The spirit of Tom Sawyer and Huck Finn was alive and well in my small hometown of Caney, Kansas during the `40's.  We boys wandered the woods, shooting at, but seldom hitting, small animals with our .22's.  Or, we climbed the “Shale Pit"; skinny-dipped in "Smelter Pond", and tested our courage wading across the top of "The Dam" over the Caney River when the water ran deep.  We were free in ways that, years later, became impossible.  One day, Preston, Sam, Fred, and I started talking about building a cabin in the woods.  Huck and Tom had their cave; “We need a place like that,” We agreed.  Now when young boys begin talking about adventure, the adventure soon takes on a life of its own


It had to be close enough to get to easily, but secluded. A place on the river sounded good, but every boy in town played around the river.  We'd be found out.  The North Slope of the Shale Pit was rejected for the same reason.  East, South, and West - nothing.  Like first-time homebuyers, we despaired.  Then we looked to the northwest and there it was; "Cochrane's Hill", as that deserted hill was known at the time.  Perfect.

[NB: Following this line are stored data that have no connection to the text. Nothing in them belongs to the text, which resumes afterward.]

(* ===== verification/FrontierVerdict.v ===== *)
(** * What a frontier campaign establishes

    The verdict of [campaign] and [main] of benchmarks/timescale/frontier.py, and what
    becomes of the server that a campaign starts. *)

From Stdlib Require Import ZArith Lia.
From S2P Require Import Prelude PyText PyFloat PyRank PyValue Json Sha256 Dataset Limits Oracle Redact Inputs Ingest Effect PgCopy Pipeline Mixed Frontier World Report Clients Argparse Arguments Fresh History Queries FreshRun Driver FrontierLoad FrontierRun.

(** ** The steps of a run are in order *)

Definition starts (r : request) : bool := match r with StartProcess _ _ => true | _ => false end.

(** The requests that begin and end the life of the server. *)
Definition lifecycle (r : request) : bool :=
  match r with StartProcess _ _ | OpenSession | CloseSession | KillGroup _ | WaitProcess _ _ => true | _ => false end.

(** [w'] is [w] or later in the same run, and none of these requests came in between. *)
Definition quiet : world → world → Prop := only (λ r, lifecycle r = false).

#[global] Instance quiet_preorder : PreOrder quiet.
Proof. apply only_preorder. Qed.

Lemma quiet_later w w' : quiet w w' → later w w'.
Proof. apply only_later. Qed.

Lemma evolves_later {A} (m : io A) : evolves quiet m → evolves later m.
Proof. intros H w. apply quiet_later, H. Qed.

Lemma quiet_of {A} (m : io A) w x w' : evolves quiet m → m w = (x, w') → quiet w w'.
Proof. intros Hm E. specialize (Hm w). by rewrite E in Hm. Qed.

Lemma quiet_perform E r : lifecycle r = false → evolves quiet (perform E r).
Proof. exact (only_perform E (λ r, lifecycle r = false) r). Qed.

Lemma quiet_modify f : (∀ w, w_history (f w) = w_history w) → evolves quiet (modify f).
Proof. apply only_modify. Qed.

#[export] Hint Extern 1 (evolves quiet (perform ?E ?r)) => exact (quiet_perform E r eq_refl) : later.
#[export] Hint Extern 2 (evolves quiet (modify _)) => apply quiet_modify; intros; reflexivity : later.

Section ordered.
Context (E : environment).

Lemma quiet_request c method path body optional : evolves quiet (frontier_request E c method path body optional).
Proof. walk_later. Qed.

Lemma quiet_write_text path text : evolves quiet (write_text E path text).
Proof. walk_later. Qed.

Hint Resolve quiet_request quiet_write_text : later.

Lemma quiet_verify c oracle : evolves quiet (frontier_verify E c oracle).
Proof. walk_later. Qed.

Lemma quiet_wait_ready patience c pid startup : evolves quiet (wait_ready E patience c pid startup).
Proof. induction patience as [|n IH]; cbn [wait_ready]; walk_later. Qed.

Hint Resolve quiet_verify quiet_wait_ready : later.

Lemma quiet_setup c patience pid : evolves quiet (campaign_setup E c patience pid).
Proof. unfold campaign_setup. walk_later. Qed.

Lemma quiet_preload a c base : evolves quiet (campaign_preload E a c base).
Proof. unfold campaign_preload. walk_later. Qed.

Lemma quiet_load_tasks a base token oracle : evolves quiet (load_tasks E a base token oracle).
Proof. unfold load_tasks. walk_later. Qed.

Hint Resolve quiet_load_tasks : later.

Lemma quiet_load a output c base oracle : evolves quiet (campaign_load E a output c base oracle).
Proof. unfold campaign_load. walk_later. Qed.

Lemma quiet_final c binary profile load oracle : evolves quiet (campaign_final E c binary profile load oracle).
Proof. unfold campaign_final. walk_later. Qed.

And so it began.  Throughout late winter and early spring, of 1947, we scrounged lumber and supplies, and carried it to a secluded clearing at the base of Cochrane's Hill.  We plundered our Dads' garages. A few businesses made donations, some even knowingly. . .    When leaves blossomed, our work began.  We built forms and poured a concrete slab, using "donated" cement and sand which we mixed, by hand, with water, carried from a pond several hundred yards away.  While the concrete lay there like a giant gray cake in a flat pan, still soft but hardening, we wrote our initials, and the year, 1947.  The walls and roof went up quickly.  By June it was done.  There was a kitchen/eating area which had a picture window closed in with isinglass in it to keep out the rain and wind, and a four-bed bunkroom.

Throughout all those weeks, none of our parents showed the slightest concern about where we spent so many Saturdays. That’s how it was in a small town in Kansas at the middle of the 20th Century.  Kids could pretty much come and go where they pleased, as long as they pleased, in perfect safety.  After the cabin was built they continued to accept out frequent weekend absences. We were camping.  Boys camp.   But boys aren't boys very long.  Huck and Tom faded, losing their place of honor in our minds to girls, jobs, and career plans.  The cabin became a ghost.
I went back to the cabin, alone, many years later.  All I found was a collapsing mass of lumber and a slab of concrete.  Since I had once heard them, I could, by standing quietly, hear boys' voices, talking and laughing.  I could smell bacon frying, and hear the crack of a .22 rifle.  And, had my eyes not suddenly watered, I might've seen a group of boys walking up to the cabin, their backpacks filled with food and soft drinks.   But I didn't.


Now there is only a concrete pad, which, maybe once every ten years or so, makes some one wonder how it got there.  They'd never guess.